(** No two modules of the list provide the same class. *)
Definition single_b (ms : list module_name) : bool :=
  forallb (λ m, forallb (λ m', forallb (λ c, negb (bool_decide (c ∈ m_providers (declared m'))) || bool_decide (m = m'))
    (m_providers (declared m))) ms) ms.

Lemma single_b_sound ms m m' c :
  single_b ms = true → m ∈ ms → m' ∈ ms → c ∈ m_providers (declared m) → c ∈ m_providers (declared m') → m = m'.
Proof.
  unfold single_b. intros Hs Hm%list_elem_of_In Hm'%list_elem_of_In Hc%list_elem_of_In Hc'.
  rewrite forallb_forall in Hs. specialize (Hs m Hm). rewrite forallb_forall in Hs. specialize (Hs m' Hm').
  rewrite forallb_forall in Hs. specialize (Hs c Hc). rewrite bool_decide_eq_true_2 in Hs by done. by apply (bool_decide_eq_true_1 _).
Qed.

(** No module of the list provides the class. *)
Definition absent_b (ms : list module_name) (c : class) : bool :=
  forallb (λ m, negb (bool_decide (c ∈ m_providers (declared m)))) ms.

Lemma absent_b_sound library_exports core root m c :
  root ∈ processes → absent_b (process_modules root) c = true →
  (∀ l, ¬ library_exports l c) → ¬ core c → in_process root m → ¬ constructible library_exports core root m c.
Proof.
  intros Hroot Ha Hl Hc Hm [(m' & Hm' & Hp)|[[l ?]|?]]%constructible_provided; [|by eapply Hl|done|done].
  unfold absent_b in Ha. rewrite forallb_forall in Ha. apply process_modules_spec in Hm'; [|done].
  apply list_elem_of_In, Ha in Hm'. by rewrite bool_decide_eq_true_2 in Hm'.
Qed.

(** The API takes requests only behind its validation pipe, on the port it was
    given; a process that could not be wired listens nowhere. *)
Lemma bootstrap_spec R s o s' tr :
  exec (history_env boot_eff) R bootstrap s [] o s' tr →
  (∃ x, tr = [Entry (NestCreate AppModule) (Err x)] ∧ o = Err x) ∨
  ∃ v listened rest,
    tr = [Entry (NestCreate AppModule) (Ok tt); Entry (UseValidationPipe true true) tt; Entry (Getenv "PORT") v;
          Entry (Listen (api_port v)) listened] ++ rest ∧ o = listened ∧
    (rest = [] ∨ rest = [Entry (ConsoleLog ("Function API listening on http://localhost:" +:+ string_of_num (api_port v))) tt]).
Proof.
  intros Hx. by_wp Hx. unfold bootstrap, call, ask. cbn [mbind prog_mbind bind wp].
  intros [[]|x] ? s1 -> _; cbn [of_outcome bind wp]; [|left; eauto].
  intros [] ? s2 -> _ v ? s3 -> _ [[]|x] ? s4 -> _; cbn [of_outcome bind wp]; [intros [] ? s5 -> _|]; right;
    eexists v, _, _; (split; [reflexivity|]); auto.
Qed.

(** ** Properties *)

(** What the code needs of the libraries, and no more. *)
Definition jwt_exports (l : string) (c : class) : bool := bool_decide (l = "JwtModule" ∧ c = JwtService).
Definition nest_core (c : class) : bool := bool_decide (c = Reflector).

(** C19: both processes are well typed as dependency graphs: in every module reached
    from the root of the API or of the worker, every provider can be constructed
    and every controller with its guards instantiated, each parameter of each
    constructor being found in the module, through an import or from a global
    module, without a cycle; all that is asked of the libraries is that
    [JwtModule] exports [JwtService] and that Nest provides [Reflector]. *)
Theorem wiring_well_typed library_exports core root m :
  library_exports "JwtModule" JwtService → core Reflector →
  root ∈ processes → in_process root m →
  (∀ c, c ∈ m_providers (declared m) → constructible library_exports core root m c) ∧
  (∀ c g, c ∈ m_controllers (declared m) → g ∈ c :: UseGuards c → instantiable library_exports core root m g).
Proof.
  intros Hjwt Hcore Hroot Hm. pose proof Hm as Hin. apply process_modules_spec in Hin; [|done].
  apply (wired_b_sound library_exports core jwt_exports nest_core) with (n := 8%nat); [| | |exact Hin].
  - intros l c [-> ->]%(bool_decide_eq_true_1 _). done.
  - intros c ->%(bool_decide_eq_true_1 _). done.
  - apply elem_of_cons in Hroot as [->|Hroot]; [|apply list_elem_of_singleton in Hroot as ->]; vm_compute; reflexivity.
Qed.


Lemma wiring_well_typed_witness :
  in_process AppModule FunctionsModule ∧
  instantiable (λ l c, l = "JwtModule" ∧ c = JwtService) (λ c, c = Reflector) AppModule FunctionsModule AuthGuard.
Proof.
  assert (in_process AppModule FunctionsModule) as Hin.
  { apply process_modules_sound, (bool_decide_unpack _). vm_compute. exact I. }
  split; [exact Hin|].
  refine (proj2 (wiring_well_typed (λ l c, l = "JwtModule" ∧ c = JwtService) (λ c, c = Reflector) AppModule FunctionsModule
    (conj eq_refl eq_refl) eq_refl (list_elem_of_here _ _) Hin) FunctionsController AuthGuard _ _).
  - apply list_elem_of_here.
  - apply list_elem_of_further, list_elem_of_here.
Defined.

Your task
Using the listing above, work out the number of lines that include "unfold". The reply is that number alone.

Output
3